Ten characteristics of a social enterprise mindset

This one-page Strategy Brief identifies 10 characteristics of successful social enterprises, and demonstrates how all non-profit organizations and businesses can learn how to behave and think in this way. This brief also differentiates between the mindset and business model of a social enterprise.

What do we mean by “organizational sustainability”?

Non-profit organizations and social enterprises in South Africa are desperately striving to become “sustainable”. I believe that organizations should have a broader view of “sustainability” and be precise when discussing it. This will make it much easier for these organizations to develop “sustainability strategies”.

This short article explores 10 facets of “organizational sustainability”.

Thinking about income generation and profit in a non-profit world

Non-profit organizations and social enterprises that wish to design sustainability strategies need to have clarity around the concepts of income generation and profit, and how to achieve them.

This article aims to debunk some misconceptions around income generation, equity investments, loan finance, and the profits or surpluses that these organizations may generate or receive.

It explains that income and profit emerges from how an organization transacts with its customers. This approach will require organizations to learn new skills, practice new habits and adopt a different mindset. Although embarking on this process may feel intimidating at first, the benefits of being in a stronger strategic and financial position should make it worthwhile.

Strategy Rethink: Find a renewed sense of clarity and purpose

It is time for many organizations to rethink their strategies and learn the new rules for success. Those that are able to will thrive; those that don’t may be required to close their doors.

Kate Clayton and I have developed the Strategic Rethink in August 2013 to enable organizations to re-examine their strategies and discover what they need to focus on. Kate Clayton is a brand and marketing strategist that I’ve worked with over the years.

This Strategic Rethink is a six session programme that covers Business Strategy, Brand Strategy, Marketing Strategy, Marketing Plan and Strategic Debrief.

Read more about the Strategic Rethink and how it can help your organization on its journey.

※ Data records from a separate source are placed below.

Lemma sample_dump_of : dump_of sample_device sample_dump.
Proof.
  split.
  - by apply (bool_decide_unpack _).
  - intros k psk. unfold sample_device, sample_dump. cbn [dv_psk]. rewrite !lookup_insert_Some, lookup_empty.
    split; [intros [[<- <-]|[_ [[<- <-]|[_ ?]]]]|].
    + eexists. split; [by left|done].
    + eexists. split; [right; by left|done].
    + done.
    + intros (p & [->|[->|[]%elem_of_nil]%elem_of_cons]%elem_of_cons & <- & <-); [by left|]. right. split; [done|by left].
  - intros n k. unfold sample_device, sample_dump. cbn [dv_route]. rewrite !lookup_insert_Some, lookup_empty.
    split; [intros [[<- <-]|[_ [[<- <-]|[_ ?]]]]|].
    + eexists. split; [by left|]. split; [done|by left].
    + eexists. split; [right; by left|]. split; [done|by left].
    + done.
    + intros (p & [->|[->|[]%elem_of_nil]%elem_of_cons]%elem_of_cons & <- & [->|[]%elem_of_nil]%elem_of_cons); [by left|].
      right. split; [done|by left].
  - intros p [->|[->|[]%elem_of_nil]%elem_of_cons]%elem_of_cons; apply NoDup_singleton.
Qed.

Lemma sample_clients_distinct : distinct_clients [sample_alice; sample_bob].
Proof. split; apply (bool_decide_unpack _); by vm_compute. Qed.

(** Of Alice, who is right on the device, and Bob, who is not there, and of
    Bob switched off. *)
Definition bob_off : Peer :=
  MkPeer sample_bob.(p_wg_disabled) sample_bob.(p_reality) sample_bob.(p_cred_id) sample_bob.(p_revision) sample_bob.(p_egress) sample_bob.(p_id) sample_bob.(p_name)
    sample_bob.(p_public) sample_bob.(p_private) sample_bob.(p_psk) sample_bob.(p_address) false sample_bob.(p_created).
Lemma SyncPeers_correct_witness :
  map pc_key (wgDiffPeers sample_desired sample_dump).(ch_configs) = ["gone"; "pubB"]%string /\
  (exists changes dev', SyncPeers [sample_alice; sample_bob] sample_device sample_dump = (inl changes, dev') /\
    dv_psk dev' !! "pubB"%string = Some "pskB"%string /\ dv_psk dev' !! "gone"%string = None) /\
  forall psk, dv_psk (SyncPeers [sample_alice; bob_off] sample_device sample_dump).2 !! "pubB"%string <> Some psk.
Proof.
  split; [vm_compute; reflexivity|]. split.
  - pose proof (SyncPeers_correct [sample_alice; sample_bob] sample_device sample_dump sample_dump_of sample_clients_distinct) as H.
    assert (Hok : exists changes dev', SyncPeers [sample_alice; sample_bob] sample_device sample_dump = (inl changes, dev')) by (do 2 eexists; vm_compute; reflexivity).
    destruct Hok as (changes & dev' & Hok). rewrite Hok in H. destruct H as (_ & Hpsk & _). exists changes, dev'. split; [exact Hok|]. split.
    + apply Hpsk. exists sample_bob. eexists. split; [right; by left|]. split; [by split|]. split; [reflexivity|]. split; [reflexivity|]. vm_compute. reflexivity.
    + destruct (dv_psk dev' !! "gone"%string) as [psk|] eqn:Hg; [|reflexivity]. exfalso.
      apply Hpsk in Hg as (p & ip & Hp & _ & Hk & _). apply elem_of_cons in Hp as [->|[->|[]%elem_of_nil]%elem_of_cons]; discriminate Hk.
  - assert (Hdis : distinct_clients [sample_alice; bob_off]) by (split; apply (bool_decide_unpack _); by vm_compute).
    pose proof (SyncPeers_correct [sample_alice; bob_off] sample_device sample_dump sample_dump_of Hdis) as H.
    assert (Hok : exists changes dev', SyncPeers [sample_alice; bob_off] sample_device sample_dump = (inl changes, dev')) by (do 2 eexists; vm_compute; reflexivity).
    destruct Hok as (changes & dev' & Hok). rewrite Hok in H |- *. destruct H as (_ & Hpsk & _). intros psk (p & ip & Hp & Ha & Hk & _)%Hpsk.
    apply elem_of_cons in Hp as [->|[->|[]%elem_of_nil]%elem_of_cons]; [discriminate Hk|by destruct Ha].
Defined.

Income generation models for NPOs

This presentation discusses the concept of income generation – something that many non-profit organizations are struggling to do. It talks about resistance to making a profit and some basic rules for making money. It then presents 5 common income generation models that have been used by non-profit organizations in Cape Town. Finally, it discusses how non-profit organization can earn money from businesses and the government.

It was first presented in March 2013 to members of Women in Philanthropy.

Need for new funding model for non-profit organizations

The South African Institute of Fundraisers (SAIF) invited me to share my view on why its members were increasingly struggling. This presentation from July 2009 identifies five main reasons why the traditional fundraising model is “broken”. It then suggests six ways in which fundraisers can apply social enterprise thinking in earn income and manage their organizations’ financial risk.

Stop the begging: thoughts on the potential closure of Rape Crisis

Here is my letter that was published in the Cape Times in October 2008 in response to an article on the potential closure of Rape Crisis. The letter discusses how this is part of a larger phenomenon. It proposes how non-profit organizations need to learn to think and operate differently.

New rules for non-profit organizations

This presentation was developed in response to mass closures of well-known non-profit organizations in South Africa. More and more I was finding that the old rules for success were no longer working. The organizations that were applying conventional wisdom appeared to be struggling. In contrast, those organizations that were thriving appeared to using a new playbook.

This presentation identifies some of these new rules and encourages non-profit organizations to shift their thinking before it is too late. (These rules were the foundation for my work on “Think like a Social Enterprise”).

I presented these new rules at a variety of industry events and AGMs during 2008.